The concentration of haloperidol in brain tissue is about 20-fold higher compared to blood levels. It is slowly eliminated from brain tissue, which may explain the slow disappearance of side effects when the medication is stopped.
Distribution and metabolism
Haloperidol is heavily protein bound in human plasma, with a free fraction of only 7.5 to 11.6%. It is also extensively metabolized in the liver with only about 1% of the administered dose excreted unchanged in the urine. The greatest proportion of the hepatic clearance is by glucuronidation, followed by reduction and CYP-mediated oxidation, primarily by CYP3A4. 
Haloperidol was approved by the U.S. Food and Drug Administration (FDA) on April 12, 1967; it was later marketed in the U.S. and other countries under the brand name Haldol by McNeil Laboratories.
Society and culture
Coincident with civil unrest in the United States in the 1960s and 1970s, schizophrenia was racialized to match the behavior of angry/violent black men. Haldol was promoted as a way to pacify them, and was marketed to appeal to feelings of racial unease. (cf. Metzl 2010. The Protest Psychosis)
Soviet dissidents, including medical staff, have reported several times on the use of haloperidol in the Soviet Union for punitive purposes or simply to break the prisoners' will. Notable dissidents who were administered haloperidol as part of their court-ordered treatment were Sergei Kovalev and Leonid Plyushch. The accounts Plyushch gave in the West, after he was allowed to leave the Soviet Union in 1976, were instrumental in triggering Western condemnation of Soviet practices at the World Psychiatric Association's 1977 meeting. The use of haloperidol in the Soviet Union's psychiatric system was prevalent because it was one of the few psychotropic drugs produced in quantity in the USSR.

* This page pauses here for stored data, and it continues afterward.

(** ** The further properties at concrete inputs *)

Lemma existing_transport_needs_its_id_witness :
  ∃ sid,
    Some "00000000-0000-4000-8000-000000000000" = Some sid ∧ sid ≠ "" ∧
    transports
      (run (λ b : bool, b) init
         [Arrives (Request POST None true); SessionInitialized 0 []])
      !! sid = Some 0 ∧
    run (λ b : bool, b) init
      [Arrives (Request POST None true); SessionInitialized 0 []]
    = run (λ b : bool, b) init
        [Arrives (Request POST None true); SessionInitialized 0 []] ∧
    Request DELETE (Some "00000000-0000-4000-8000-000000000000") false
    = Request DELETE (Some "00000000-0000-4000-8000-000000000000") false ∧
    (None : option bool) = None.
Proof.
  apply (existing_transport_needs_its_id (λ b : bool, b)
           (Request DELETE (Some "00000000-0000-4000-8000-000000000000") false)
           (run (λ b : bool, b) init
              [Arrives (Request POST None true); SessionInitialized 0 []])
           (run (λ b : bool, b) init
              [Arrives (Request POST None true); SessionInitialized 0 []])
           0
           (Request DELETE (Some "00000000-0000-4000-8000-000000000000") false)
           None).
  - vm_compute. reflexivity.
  - vm_compute. lia.
Defined.


Lemma close_leaves_other_sessions_witness :
  objects
    (step (λ b : bool, b)
       (run (λ b : bool, b) init
          [Arrives (Request POST None true); SessionInitialized 0 [];
           Arrives (Request POST None true); SessionInitialized 1 [1%N]])
       (Closes 0))
  = objects
      (run (λ b : bool, b) init
         [Arrives (Request POST None true); SessionInitialized 0 [];
          Arrives (Request POST None true); SessionInitialized 1 [1%N]]).
Proof.
  apply (close_leaves_other_sessions (λ b : bool, b)
           [Arrives (Request POST None true); SessionInitialized 0 [];
            Arrives (Request POST None true); SessionInitialized 1 [1%N]]
           0
           {| sessionId := Some "00000000-0000-4000-8000-000000000000";
              onsessioninitialized := Some (Register_self 0);
              onclose := Some (Remove_self 0) |}).
  vm_compute. reflexivity.
Defined.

Haloperidol has been used for its sedating effects during the deportations of immigrants by the United States Immigration and Customs Enforcement (ICE). During 2002-2008, federal immigration personnel used haloperidol to sedate 356 deportees. By 2008, following court challenges over the practice, it was given to only three detainees. Following lawsuits, U.S. officials changed the procedure so the drug is administered only by the recommendation of medical personnel and under court order.
Haloperidol is sold under the tradenames Aloperidin, Bioperidolo, Brotopon, Dozic, Duraperidol (Germany), Einalon S, Eukystol, Haldol (common tradename in the US and UK), Halosten, Keselan, Linton, Peluces, Serenace and Sigaperidol.